(Collected data entries)
□ □ □ □ □
Lemma at_key_at v : alist_get k d = Some v → at_key d k = Ok v.
Proof. apply at_key_has. Qed.
Lemma str_field_at s : alist_get k d = Some (JStr s) → str_field d k = Ok s.
Proof. intros H. unfold str_field. by rewrite (at_key_at _ H). Qed.
Lemma int_field_at n : alist_get k d = Some (JInt n) → int_field d k = Ok n.
Proof. intros H. unfold int_field. by rewrite (at_key_at _ H). Qed.
Lemma strs_field_at l : alist_get k d = Some (strs l) → strs_field d k = Ok l.
Proof. intros H. unfold strs_field. rewrite (at_key_at _ H). apply as_strs_strs. Qed.
Lemma uuid_field_at u : alist_get k d = Some (j_uuid u) → uuid_ok u → uuid_field d k = Ok u.
Proof. intros H Hu. unfold uuid_field. rewrite (at_key_at _ H). by apply as_uuid_uuid. Qed.
Lemma iso_field_at t : alist_get k d = Some (j_iso t) → iso_ok t → iso_field d k = Ok t.
Proof. intros H Ht. unfold iso_field. rewrite (at_key_at _ H). by apply as_iso_iso. Qed.
Lemma enum_field_at {E} `{PyEnum E} (x : E) : alist_get k d = Some (j_enum x) →
  enum_field d k = Ok x.
Proof. intros H'. unfold enum_field. rewrite (at_key_at _ H'). apply as_enum_value. Qed.
Lemma object_field_at x : alist_get k d = Some (JDict x) → object_field d k = Ok x.
Proof. intros H. unfold object_field. by rewrite (at_key_at _ H). Qed.
End reading.

(** ** Reading one value *)

Lemma truthy_uuid u : truthy (j_uuid u) = true.
Proof. reflexivity. Qed.
Lemma truthy_iso d : truthy (j_iso d) = true.
Proof.
  destruct d as [us|us]; unfold j_iso, isoformat, iso_us;
    by destruct (civil (us / 86400000000)) as [[y m] t].
Qed.
(** ** Actions *)

Definition add_action (action : Action.t) : MR unit :=
  t ← now;
  begin (
    values ← lift (action_values action t);
    insert actions values ;;
    record (Action.tenant_id action) "action.proposed" "action" (Action.action_id action)
      (Action.optimistic_version action) t).

Definition get_action (tenant_id action_id : uuid) : MR Action.t :=
  row ← get_row actions tenant_id action_id; lift (action_from_row row).

Definition save_action (action : Action.t) (expected_version : Z) : MR unit :=
  values ← lift (action_update action);
  save_versioned actions (Action.tenant_id action) (Action.action_id action) expected_version
    (Action.optimistic_version action) values "action".

Definition list_actions (tenant_id run_id : uuid) : MR (list Action.t) :=
  rows ← select actions (of_run tenant_id run_id); lift (mapM_res action_from_row rows).

Definition add_action_attempt (attempt : ActionAttempt.t) : MR unit :=
  begin (
    insert action_attempts (action_attempt_values attempt) ;;
    record (ActionAttempt.tenant_id attempt) "action.attempt_recorded" "action_attempt"
      (ActionAttempt.attempt_id attempt) 1 (ActionAttempt.recorded_at attempt)).

Definition list_action_attempts (tenant_id action_id : uuid) : MR (list ActionAttempt.t) :=
  rows ← select action_attempts
    (matches [("tenant_id", c_uuid tenant_id); ("action_id", c_uuid action_id)]);
  lift (mapM_res action_attempt_from_row rows).

(** ** Approvals *)

(** The approval repeats the persisted action. *)
Definition binds (approval : ApprovalRequest.t) (action : Action.t) : bool :=
  bool_decide (Action.run_id action = ApprovalRequest.run_id approval) &&
  bool_decide (Action.canonical_digest action = ApprovalRequest.action_digest approval) &&
  bool_decide (Action.tool_version action = ApprovalRequest.tool_version approval) &&
  bool_decide (Action.operation action = ApprovalRequest.operation approval) &&
  bool_decide (Action.resource_scope action = ApprovalRequest.resource_scope approval) &&
  bool_decide (Action.parameter_digest action = ApprovalRequest.argument_digest approval).

Definition add_approval (approval : ApprovalRequest.t) : MR unit :=
  t ← now;
  begin (
    row ← get_row_in_session actions (ApprovalRequest.tenant_id approval)
            (ApprovalRequest.action_id approval);
    authoritative_action ← lift (action_from_row row);
    throw_if (negb (binds approval authoritative_action)) ValueError
      "approval must exactly bind the authoritative persisted Action" ;;
    insert approvals (approval_values approval) ;;
    record (ApprovalRequest.tenant_id approval) "approval.requested" "approval"
      (ApprovalRequest.approval_id approval) (ApprovalRequest.optimistic_version approval) t).

Definition get_approval (tenant_id approval_id : uuid) : MR ApprovalRequest.t :=
  row ← get_row approvals tenant_id approval_id; lift (approval_from_row row).

Definition list_approvals (tenant_id : uuid) : MR (list ApprovalRequest.t) :=
  rows ← list_rows approvals tenant_id; lift (mapM_res approval_from_row rows).

Definition save_approval (approval : ApprovalRequest.t) (expected_version : Z) : MR unit :=
  save_versioned approvals (ApprovalRequest.tenant_id approval) (ApprovalRequest.approval_id approval)
    expected_version (ApprovalRequest.optimistic_version approval) (approval_update approval)
    "approval".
□ □ □ □ □
Each record above has to be printed again, word for word.

# Solution for this exercise:
Lemma at_key_at v : alist_get k d = Some v → at_key d k = Ok v.
Proof. apply at_key_has. Qed.
Lemma str_field_at s : alist_get k d = Some (JStr s) → str_field d k = Ok s.
Proof. intros H. unfold str_field. by rewrite (at_key_at _ H). Qed.
Lemma int_field_at n : alist_get k d = Some (JInt n) → int_field d k = Ok n.
Proof. intros H. unfold int_field. by rewrite (at_key_at _ H). Qed.
Lemma strs_field_at l : alist_get k d = Some (strs l) → strs_field d k = Ok l.
Proof. intros H. unfold strs_field. rewrite (at_key_at _ H). apply as_strs_strs. Qed.
Lemma uuid_field_at u : alist_get k d = Some (j_uuid u) → uuid_ok u → uuid_field d k = Ok u.
Proof. intros H Hu. unfold uuid_field. rewrite (at_key_at _ H). by apply as_uuid_uuid. Qed.
Lemma iso_field_at t : alist_get k d = Some (j_iso t) → iso_ok t → iso_field d k = Ok t.
Proof. intros H Ht. unfold iso_field. rewrite (at_key_at _ H). by apply as_iso_iso. Qed.
Lemma enum_field_at {E} `{PyEnum E} (x : E) : alist_get k d = Some (j_enum x) →
  enum_field d k = Ok x.
Proof. intros H'. unfold enum_field. rewrite (at_key_at _ H'). apply as_enum_value. Qed.
Lemma object_field_at x : alist_get k d = Some (JDict x) → object_field d k = Ok x.
Proof. intros H. unfold object_field. by rewrite (at_key_at _ H). Qed.
End reading.

(** ** Reading one value *)

Lemma truthy_uuid u : truthy (j_uuid u) = true.
Proof. reflexivity. Qed.
Lemma truthy_iso d : truthy (j_iso d) = true.
Proof.
  destruct d as [us|us]; unfold j_iso, isoformat, iso_us;
    by destruct (civil (us / 86400000000)) as [[y m] t].
Qed.
(** ** Actions *)

Definition add_action (action : Action.t) : MR unit :=
  t ← now;
  begin (
    values ← lift (action_values action t);
    insert actions values ;;
    record (Action.tenant_id action) "action.proposed" "action" (Action.action_id action)
      (Action.optimistic_version action) t).

Definition get_action (tenant_id action_id : uuid) : MR Action.t :=
  row ← get_row actions tenant_id action_id; lift (action_from_row row).

Definition save_action (action : Action.t) (expected_version : Z) : MR unit :=
  values ← lift (action_update action);
  save_versioned actions (Action.tenant_id action) (Action.action_id action) expected_version
    (Action.optimistic_version action) values "action".

Definition list_actions (tenant_id run_id : uuid) : MR (list Action.t) :=
  rows ← select actions (of_run tenant_id run_id); lift (mapM_res action_from_row rows).

Definition add_action_attempt (attempt : ActionAttempt.t) : MR unit :=
  begin (
    insert action_attempts (action_attempt_values attempt) ;;
    record (ActionAttempt.tenant_id attempt) "action.attempt_recorded" "action_attempt"
      (ActionAttempt.attempt_id attempt) 1 (ActionAttempt.recorded_at attempt)).

Definition list_action_attempts (tenant_id action_id : uuid) : MR (list ActionAttempt.t) :=
  rows ← select action_attempts
    (matches [("tenant_id", c_uuid tenant_id); ("action_id", c_uuid action_id)]);
  lift (mapM_res action_attempt_from_row rows).

(** ** Approvals *)

(** The approval repeats the persisted action. *)
Definition binds (approval : ApprovalRequest.t) (action : Action.t) : bool :=
  bool_decide (Action.run_id action = ApprovalRequest.run_id approval) &&
  bool_decide (Action.canonical_digest action = ApprovalRequest.action_digest approval) &&
  bool_decide (Action.tool_version action = ApprovalRequest.tool_version approval) &&
  bool_decide (Action.operation action = ApprovalRequest.operation approval) &&
  bool_decide (Action.resource_scope action = ApprovalRequest.resource_scope approval) &&
  bool_decide (Action.parameter_digest action = ApprovalRequest.argument_digest approval).

Definition add_approval (approval : ApprovalRequest.t) : MR unit :=
  t ← now;
  begin (
    row ← get_row_in_session actions (ApprovalRequest.tenant_id approval)
            (ApprovalRequest.action_id approval);
    authoritative_action ← lift (action_from_row row);
    throw_if (negb (binds approval authoritative_action)) ValueError
      "approval must exactly bind the authoritative persisted Action" ;;
    insert approvals (approval_values approval) ;;
    record (ApprovalRequest.tenant_id approval) "approval.requested" "approval"
      (ApprovalRequest.approval_id approval) (ApprovalRequest.optimistic_version approval) t).

Definition get_approval (tenant_id approval_id : uuid) : MR ApprovalRequest.t :=
  row ← get_row approvals tenant_id approval_id; lift (approval_from_row row).

Definition list_approvals (tenant_id : uuid) : MR (list ApprovalRequest.t) :=
  rows ← list_rows approvals tenant_id; lift (mapM_res approval_from_row rows).

Definition save_approval (approval : ApprovalRequest.t) (expected_version : Z) : MR unit :=
  save_versioned approvals (ApprovalRequest.tenant_id approval) (ApprovalRequest.approval_id approval)
    expected_version (ApprovalRequest.optimistic_version approval) (approval_update approval)
    "approval".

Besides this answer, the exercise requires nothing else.